* _Action item_: Copy out each line from the material where the word "AdmissionRequest" is found.
======== Source records
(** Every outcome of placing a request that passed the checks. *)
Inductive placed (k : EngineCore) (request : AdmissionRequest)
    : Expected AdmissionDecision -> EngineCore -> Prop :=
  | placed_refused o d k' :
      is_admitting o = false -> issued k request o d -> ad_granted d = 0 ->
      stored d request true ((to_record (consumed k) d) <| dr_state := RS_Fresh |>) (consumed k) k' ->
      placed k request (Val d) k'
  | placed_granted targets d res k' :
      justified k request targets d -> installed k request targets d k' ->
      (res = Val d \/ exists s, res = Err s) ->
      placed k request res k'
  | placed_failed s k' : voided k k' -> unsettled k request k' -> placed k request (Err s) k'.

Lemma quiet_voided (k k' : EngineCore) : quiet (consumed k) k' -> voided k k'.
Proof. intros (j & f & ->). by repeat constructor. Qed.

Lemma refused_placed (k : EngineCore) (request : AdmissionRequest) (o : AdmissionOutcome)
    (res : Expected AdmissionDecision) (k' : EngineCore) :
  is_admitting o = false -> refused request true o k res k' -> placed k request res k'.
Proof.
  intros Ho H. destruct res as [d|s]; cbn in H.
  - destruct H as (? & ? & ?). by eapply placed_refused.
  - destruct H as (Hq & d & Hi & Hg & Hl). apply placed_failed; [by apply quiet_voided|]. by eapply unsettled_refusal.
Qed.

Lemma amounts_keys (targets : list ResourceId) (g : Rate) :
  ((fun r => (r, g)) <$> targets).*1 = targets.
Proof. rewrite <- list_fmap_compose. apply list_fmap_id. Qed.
================
* _Exercise answer_:
Inductive placed (k : EngineCore) (request : AdmissionRequest)
Lemma refused_placed (k : EngineCore) (request : AdmissionRequest) (o : AdmissionOutcome)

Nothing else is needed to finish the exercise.